__Work instructions__:
Only those lines in the data below from the line containing "Definition ParseChainID (chainID" through the line containing "Lemma Compare_cases a", both included, should be restated word for word.

** Exercise inputs follows **

(* ===== verification/Height.v ===== *)
(** * Heights and chain identifiers ([core/02-client/types/height.go])

    [Height] (revision number, revision height) with its order, its textual form
    and [ParseHeight], and the chain-id revision format read by [ParseChainID]
    and rewritten by [SetRevisionNumber]. *)
From S2P Require Import Prelude GoMonad Errors.
From Stdlib Require Import Ascii.

Record Height := NewHeight { RevisionNumber : N; RevisionHeight : N }.

#[export] Instance Height_eq_dec : EqDecision Height.
Proof. solve_decision. Defined.

Definition ZeroHeight : Height := NewHeight 0 0.

(** Both fields are [uint64]. *)
Definition height_wf (h : Height) : Prop :=
  (RevisionNumber h < two64)%N ∧ (RevisionHeight h < two64)%N.

(** [big.Int.Cmp]: -1, 0 or 1. *)
Definition big_Cmp (a b : N) : Z :=
  match (a ?= b)%N with Lt => -1 | Eq => 0 | Gt => 1 end.

Definition Compare (h other : Height) : Z :=
  if decide (RevisionNumber h ≠ RevisionNumber other)
  then big_Cmp (RevisionNumber h) (RevisionNumber other)
  else big_Cmp (RevisionHeight h) (RevisionHeight other).

Definition LT (h other : Height) : bool := (Compare h other =? -1)%Z.
Definition LTE (h other : Height) : bool := (Compare h other <=? 0)%Z.
Definition GT (h other : Height) : bool := (Compare h other =? 1)%Z.
Definition GTE (h other : Height) : bool := (0 <=? Compare h other)%Z.
Definition EQ (h other : Height) : bool := (Compare h other =? 0)%Z.

Definition Height_String (h : Height) : string :=
  fmt_u64 (RevisionNumber h) +:+ "-" +:+ fmt_u64 (RevisionHeight h).

Definition Decrement (h : Height) : Height * bool :=
  if decide (RevisionHeight h = 0)%N then (ZeroHeight, false)
  else (NewHeight (RevisionNumber h) (RevisionHeight h - 1), true).

Definition Increment (h : Height) : Height :=
  NewHeight (RevisionNumber h) (u64 (RevisionHeight h + 1)).

Definition Height_IsZero (h : Height) : bool :=
  (RevisionNumber h =? 0)%N && (RevisionHeight h =? 0)%N.

Definition ParseHeight (heightStr : string) : outcome Height :=
  match Split heightStr "-" with
  | [s0; s1] =>
      match ParseUint s0 with
      | None => Err (Wrap sdkerrors.ErrInvalidHeight)
      | Some revisionNumber =>
          match ParseUint s1 with
          | None => Err (Wrap sdkerrors.ErrInvalidHeight)
          | Some revisionHeight => Ok (NewHeight revisionNumber revisionHeight)
          end
      end
  | _ => Err (Wrap sdkerrors.ErrInvalidHeight)
  end.

Definition MustParseHeight (heightStr : string) : outcome Height :=
  match ParseHeight heightStr with
  | Ok height => Ok height
  | _ => Panic
  end.

(** The regular expression [.*[^-]] on a whole string: the last byte is not a
    dash, and no earlier byte is a newline (which [.] does not match). *)
Fixpoint dots_then_not_dash (q : string) : bool :=
  match q with
  | EmptyString => false
  | String c EmptyString => negb (Ascii.eqb c "-")
  | String c q' => negb (Ascii.eqb c "010") && dots_then_not_dash q'
  end.

(** [[1-9][0-9]*] *)
Definition positive_digits (s : string) : bool :=
  match s with
  | EmptyString => false
  | String c _ => negb (Ascii.eqb c "0") && str_all is_digit s
  end.

(** The text before the last dash and the text after it. *)
Definition cut_last_dash (s : string) : string * string :=
  let l := Split s "-" in (Join (removelast l) "-", List.last l "").

Definition has_dash (s : string) : bool := negb (no_char "-" s).

(** [IsRevisionFormat]: the regular expression [^.*[^-]-{1}[1-9][0-9]*$].  What
    follows its dash has no dash, so that dash is the last one of the string. *)
Definition IsRevisionFormat (chainID : string) : bool :=
  has_dash chainID &&
  dots_then_not_dash (cut_last_dash chainID).1 && positive_digits (cut_last_dash chainID).2.

(** [strconv.Itoa]. *)
Definition Itoa (z : Z) : string :=
  match z with
  | Zneg p => "-" +:+ fmt_u64 (Npos p)
  | _ => fmt_u64 (Z.to_N z)
  end.

(** [splitStr[len(splitStr)-1] = x] on the non-empty result of [Split]. *)
Definition set_last (l : list string) (x : string) : list string := removelast l ++ [x].

Definition SetRevisionNumber (chainID : string) (revision : N) : outcome string :=
  if negb (IsRevisionFormat chainID) then Err (Wrap sdkerrors.ErrInvalidChainID)
  else Ok (Join (set_last (Split chainID "-") (Itoa (int_of_u64 revision))) "-").

Definition ParseChainID (chainID : string) : outcome N :=
  if negb (IsRevisionFormat chainID) then Ok 0%N
  else match ParseUint (List.last (Split chainID "-") "") with
       | Some revision => Ok revision
       | None => Panic
       end.

(** ** The order on heights *)

Definition height_lt (a b : Height) : Prop :=
  (RevisionNumber a < RevisionNumber b)%N ∨
  (RevisionNumber a = RevisionNumber b ∧ (RevisionHeight a < RevisionHeight b)%N).
Definition height_le (a b : Height) : Prop := height_lt a b ∨ a = b.

#[export] Instance height_lt_dec a b : Decision (height_lt a b).
Proof. unfold height_lt. apply _. Defined.

Lemma big_Cmp_spec a b :
  ((a < b)%N ∧ big_Cmp a b = -1)%Z ∨ (a = b ∧ big_Cmp a b = 0)%Z ∨ ((b < a)%N ∧ big_Cmp a b = 1)%Z.
Proof. unfold big_Cmp. destruct (N.compare_spec a b); auto. Qed.

Lemma Compare_cases a b :
  (height_lt a b ∧ Compare a b = -1)%Z ∨ (a = b ∧ Compare a b = 0)%Z ∨ (height_lt b a ∧ Compare a b = 1)%Z.
Proof.
  unfold Compare, height_lt. destruct a as [ra ha], b as [rb hb]; simpl.
  case_decide as H.
  - destruct (big_Cmp_spec ra rb) as [[? ->]|[[? ->]|[? ->]]]; [auto|done|auto].
  - assert (ra = rb) as -> by (destruct (decide (ra = rb)); [done|contradiction]).
    destruct (big_Cmp_spec ha hb) as [[? ->]|[[-> ->]|[? ->]]]; auto 6.
Qed.

Lemma height_lt_irrefl a : ¬ height_lt a a.
Proof. unfold height_lt. lia. Qed.
Lemma height_lt_trans a b c : height_lt a b → height_lt b c → height_lt a c.
Proof. unfold height_lt. lia. Qed.

Lemma Compare_antisym a b : (Compare a b = - Compare b a)%Z.
Proof.
  pose proof (height_lt_irrefl a) as Ha. pose proof (height_lt_trans a b a) as Ht.
  destruct (Compare_cases a b) as [[H ->]|[[H ->]|[H ->]]];
    destruct (Compare_cases b a) as [[H' ->]|[[H' ->]|[H' ->]]]; try done; subst; tauto.
Qed.

Ltac height_cases a b :=
  let H := fresh "Hh" in let E := fresh "E" in
  destruct (Compare_cases a b) as [[H E]|[[H E]|[H E]]]; rewrite ?E in *.

Lemma LT_spec a b : LT a b = true ↔ height_lt a b.
Proof.
  unfold LT. height_cases a b; simpl; split; try done.
  - subst. by intros ?%height_lt_irrefl.
  - intros H. destruct (height_lt_irrefl a). eauto using height_lt_trans.
Qed.

Lemma GTE_spec a b : GTE a b = true ↔ ¬ height_lt a b.
Proof.
  rewrite <- LT_spec. unfold LT, GTE. height_cases a b; simpl; split; try done.
Qed.

Lemma LTE_spec a b : LTE a b = true ↔ height_le a b.
Proof.
  unfold LTE, height_le. height_cases a b; simpl; split; auto; try done.
  intros [H| ->]; [|by destruct (height_lt_irrefl b)].
  destruct (height_lt_irrefl a). eauto using height_lt_trans.
Qed.

Lemma GT_spec a b : GT a b = true ↔ height_lt b a.
Proof.
  unfold GT. height_cases a b; simpl; split; try done.
  - intros H. destruct (height_lt_irrefl a). eauto using height_lt_trans.
  - subst. by intros ?%height_lt_irrefl.
Qed.

Lemma EQ_spec a b : EQ a b = true ↔ a = b.
Proof.
  unfold EQ. height_cases a b; simpl; split; try done.
  - intros ->. by destruct (height_lt_irrefl b).
  - intros ->. by destruct (height_lt_irrefl b).
Qed.

Lemma height_lt_le a b : ¬ height_lt a b ↔ height_le b a.
Proof.
  unfold height_le. destruct (Compare_cases a b) as [[H _]|[[-> _]|[H _]]]; split; auto.
  - done.
  - intros [H'| ->] ?; [|by destruct (height_lt_irrefl a)]. destruct (height_lt_irrefl a).
    eauto using height_lt_trans.
  - intros _. apply height_lt_irrefl.
  - intros _ H'. destruct (height_lt_irrefl a). eauto using height_lt_trans.
Qed.

#[export] Instance height_le_preorder : PreOrder height_le.
Proof.
  split; [by right|]. intros a b c [H1| ->] [H2| ->]; unfold height_le; eauto using height_lt_trans.
Qed.

(** [Increment] is strictly increasing below the largest [uint64], and wraps there. *)
Lemma Increment_lt h : (RevisionHeight h < MaxUint64)%N → height_lt h (Increment h).
Proof. intros H. unfold height_lt, Increment. simpl. rewrite u64_succ by done. lia. Qed.

Lemma Decrement_Increment h :
  (RevisionHeight h < MaxUint64)%N → Decrement (Increment h) = (h, true).
Proof.
  intros H. unfold Decrement, Increment. simpl. rewrite u64_succ by done.
  rewrite decide_False by lia. destruct h as [r n]; simpl in *. do 2 f_equal. lia.
Qed.

(** ** Textual forms *)

Lemma fmt_u64_no_dash n : no_char "-" (fmt_u64 n) = true.
Proof. by apply fmt_u64_no_char. Qed.
#[export] Hint Resolve fmt_u64_no_dash : ibc.

Lemma Height_String_no_slash h : no_char "/" (Height_String h) = true.
Proof.
  unfold Height_String. rewrite !no_char_app, !fmt_u64_no_char by done. done.
Qed.

Lemma Height_String_inj a b : Height_String a = Height_String b → a = b.
Proof.
  unfold Height_String. intros H. change ("-" +:+ ?x) with (String "-" x) in H.
  apply app_sep_inj in H as [H1 H2]; auto with ibc.
  apply fmt_u64_inj in H1. apply fmt_u64_inj in H2.
  destruct a, b; simpl in *; congruence.
Qed.

Lemma ParseHeight_String_eq h : height_wf h → ParseHeight (Height_String h) = Ok h.
Proof.
  intros [H1 H2]. unfold ParseHeight, Height_String.
  change ("-" +:+ ?x) with (String "-" x).
  rewrite Split_sep, Split_no_char by auto with ibc.
  rewrite !ParseUint_fmt by done. by destruct h.
Qed.

Lemma ParseHeight_wf s h : ParseHeight s = Ok h → height_wf h.
Proof.
  unfold ParseHeight. destruct (Split s "-") as [|s0 [|s1 [|? ?]]]; try done.
  destruct (ParseUint s0) eqn:E0; [|done]. destruct (ParseUint s1) eqn:E1; [|done].
  intros [= <-]. split; simpl; eauto using ParseUint_bound.
Qed.

(** ** Chain identifiers *)

Lemma Split_two_pieces s : has_dash s = true → removelast (Split s "-") ≠ [].
Proof.
  intros H Hr. unfold has_dash in H. apply negb_true_iff in H.
  pose proof (Join_Split "-" s) as HJ. pose proof (Split_pieces "-" s) as HP.
  destruct (Split s "-") as [|x [|y l]] eqn:E; simpl in Hr.
  - by destruct (Split_not_nil s "-").
  - simpl in HJ. subst x. inversion HP; subst. congruence.
  - done.
Qed.

Lemma Forall_removelast {A} (P : A → Prop) l : Forall P l → Forall P (removelast l).
Proof. induction 1 as [|x [|y l] ? ? IH]; simpl; auto. Qed.

Lemma cut_last_dash_join l x :
  Forall (λ p, no_char "-" p = true) l → no_char "-" x = true →
  cut_last_dash (Join (l ++ [x]) "-") = (Join l "-", x).
Proof.
  intros Hl Hx. unfold cut_last_dash.
  rewrite Split_Join; [|by destruct l|apply Forall_app; auto].
  by rewrite removelast_last, last_last.
Qed.

Lemma has_dash_join l x :
  l ≠ [] → Forall (λ p, no_char "-" p = true) l → no_char "-" x = true →
  has_dash (Join (l ++ [x]) "-") = true.
Proof.
  intros Hne Hl Hx. unfold has_dash. destruct (no_char "-" (Join _ _)) eqn:E; [|done].
  apply Split_no_char in E. rewrite Split_Join in E; [|by destruct l|apply Forall_app; auto].
  apply (f_equal length) in E. rewrite length_app in E. destruct l; [done|]. simpl in E. lia.
Qed.

Lemma fmt_positive_digits n : (0 < n)%N → positive_digits (fmt_u64 n) = true.
Proof.
  intros Hn. pose proof (fmt_u64_digits n) as Hd.
  destruct (fmt_u64_head n Hn) as (c & r & E & _ & Hc). rewrite E in *. unfold positive_digits.
  rewrite Hd. apply Ascii.eqb_neq in Hc. by rewrite Hc.
Qed.

Lemma Itoa_small r : (r < 9223372036854775808)%N → Itoa (int_of_u64 r) = fmt_u64 r.
Proof. intros H. unfold int_of_u64. rewrite decide_True by done. by destruct r. Qed.

Lemma IsRevisionFormat_dash c : IsRevisionFormat c = true → has_dash c = true.
Proof. unfold IsRevisionFormat. rewrite !andb_true_iff. tauto. Qed.

Lemma SetRevisionNumber_parse c r :
  IsRevisionFormat c = true → (r < 9223372036854775808)%N →
  ∃ c', SetRevisionNumber c r = Ok c' ∧ ParseChainID c' = Ok r ∧
        (0 < r → cut_last_dash c' = ((cut_last_dash c).1, fmt_u64 r))%N.
Proof.
  intros Hc Hr. unfold SetRevisionNumber. rewrite Hc. simpl. eexists; split; [done|].
  rewrite Itoa_small by done. unfold set_last.
  set (l := removelast (Split c "-")).
  assert (Hl : Forall (λ p, no_char "-" p = true) l) by (apply Forall_removelast, Split_pieces).
  assert (Hne : l ≠ []) by (by apply Split_two_pieces, IsRevisionFormat_dash).
  pose proof (cut_last_dash_join l (fmt_u64 r) Hl ltac:(auto with ibc)) as Hcut.
  split; [|by intros _].
  unfold ParseChainID, IsRevisionFormat. rewrite Hcut, has_dash_join by auto with ibc. simpl.
  rewrite Split_Join, last_last; [|by destruct l|apply Forall_app; split; auto with ibc].
  rewrite ParseUint_fmt by (unfold two64; lia).
  destruct (decide (r = 0)%N) as [->|Hz].
  - by rewrite andb_false_r.
  - rewrite fmt_positive_digits by lia.
    unfold IsRevisionFormat in Hc. rewrite !andb_true_iff in Hc. destruct Hc as [[_ Hc] _].
    change (Join l "-") with (cut_last_dash c).1. by rewrite Hc.
Qed.

(** * Properties *)

(** [Compare] decides the lexicographic order on (revision number, revision
    height), and the five comparison methods are its tests: for two heights
    exactly one of [LT], [EQ] and [GT] holds, [LTE] is [LT] or [EQ], [GTE] is the
    negation of [LT]. *)
Theorem height_comparisons a b :
  (LT a b = true ↔ height_lt a b) ∧ (GT a b = true ↔ height_lt b a) ∧ (EQ a b = true ↔ a = b) ∧
  LTE a b = LT a b || EQ a b ∧ GTE a b = negb (LT a b) ∧
  (Compare a b = - Compare b a)%Z.
Proof.
  split_and!; [apply LT_spec|apply GT_spec|apply EQ_spec|..|apply Compare_antisym];
    unfold LTE, GTE, LT, EQ; by height_cases a b.
Qed.

(** [ParseHeight] is a left inverse of [Height.String] on every height whose
    fields are [uint64]s, and only ever returns such heights. *)
Theorem ParseHeight_roundtrip h :
  height_wf h →
  ParseHeight (Height_String h) = Ok h ∧ MustParseHeight (Height_String h) = Ok h ∧
  (∀ s h', ParseHeight s = Ok h' → height_wf h').
Proof.
  intros H. unfold MustParseHeight. rewrite !ParseHeight_String_eq by done. eauto using ParseHeight_wf.
Qed.

Lemma ParseHeight_roundtrip_witness :
  ParseHeight (Height_String (NewHeight 4 18446744073709551615)) =
  Ok (NewHeight 4 18446744073709551615).
Proof.
  apply (ParseHeight_roundtrip (NewHeight 4 18446744073709551615)). split; vm_compute; reflexivity.
Defined.

(** [SetRevisionNumber] replaces the revision of a chain id and nothing else,
    and [ParseChainID] reads the new revision back, for revisions that fit in a
    signed 64-bit integer. *)
Theorem SetRevisionNumber_ParseChainID c r :
  IsRevisionFormat c = true → (r < 9223372036854775808)%N →
  ∃ c', SetRevisionNumber c r = Ok c' ∧ ParseChainID c' = Ok r ∧
        (0 < r → cut_last_dash c' = ((cut_last_dash c).1, fmt_u64 r))%N.
Proof. apply SetRevisionNumber_parse. Qed.

Lemma SetRevisionNumber_ParseChainID_witness :
  ∃ c', SetRevisionNumber "cosmoshub-4" 5 = Ok c' ∧ ParseChainID c' = Ok 5%N ∧
        ((0 < 5)%N → cut_last_dash c' = ((cut_last_dash "cosmoshub-4").1, fmt_u64 5)).
Proof. apply (SetRevisionNumber_ParseChainID "cosmoshub-4" 5); vm_compute; reflexivity. Defined.

(** From [2^63] on the revision is printed as a negative number, which is no
    longer a revision: the chain id parses as revision 0. *)
Example SetRevisionNumber_overflow :
  SetRevisionNumber "chain-1" 18446744073709551615 = Ok "chain--1" ∧ ParseChainID "chain--1" = Ok 0%N.
Proof. vm_compute. done. Qed.

(** A revision of more than 64 bits passes the regular expression and panics. *)
Example ParseChainID_panics : ParseChainID "chain-18446744073709551616" = Panic.
Proof. vm_compute. reflexivity. Qed.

** End of Exercise inputs **

__Output__:
Definition ParseChainID (chainID : string) : outcome N :=
  if negb (IsRevisionFormat chainID) then Ok 0%N
  else match ParseUint (List.last (Split chainID "-") "") with
       | Some revision => Ok revision
       | None => Panic
       end.

(** ** The order on heights *)

Definition height_lt (a b : Height) : Prop :=
  (RevisionNumber a < RevisionNumber b)%N ∨
  (RevisionNumber a = RevisionNumber b ∧ (RevisionHeight a < RevisionHeight b)%N).
Definition height_le (a b : Height) : Prop := height_lt a b ∨ a = b.

#[export] Instance height_lt_dec a b : Decision (height_lt a b).
Proof. unfold height_lt. apply _. Defined.

Lemma big_Cmp_spec a b :
  ((a < b)%N ∧ big_Cmp a b = -1)%Z ∨ (a = b ∧ big_Cmp a b = 0)%Z ∨ ((b < a)%N ∧ big_Cmp a b = 1)%Z.
Proof. unfold big_Cmp. destruct (N.compare_spec a b); auto. Qed.

Lemma Compare_cases a b :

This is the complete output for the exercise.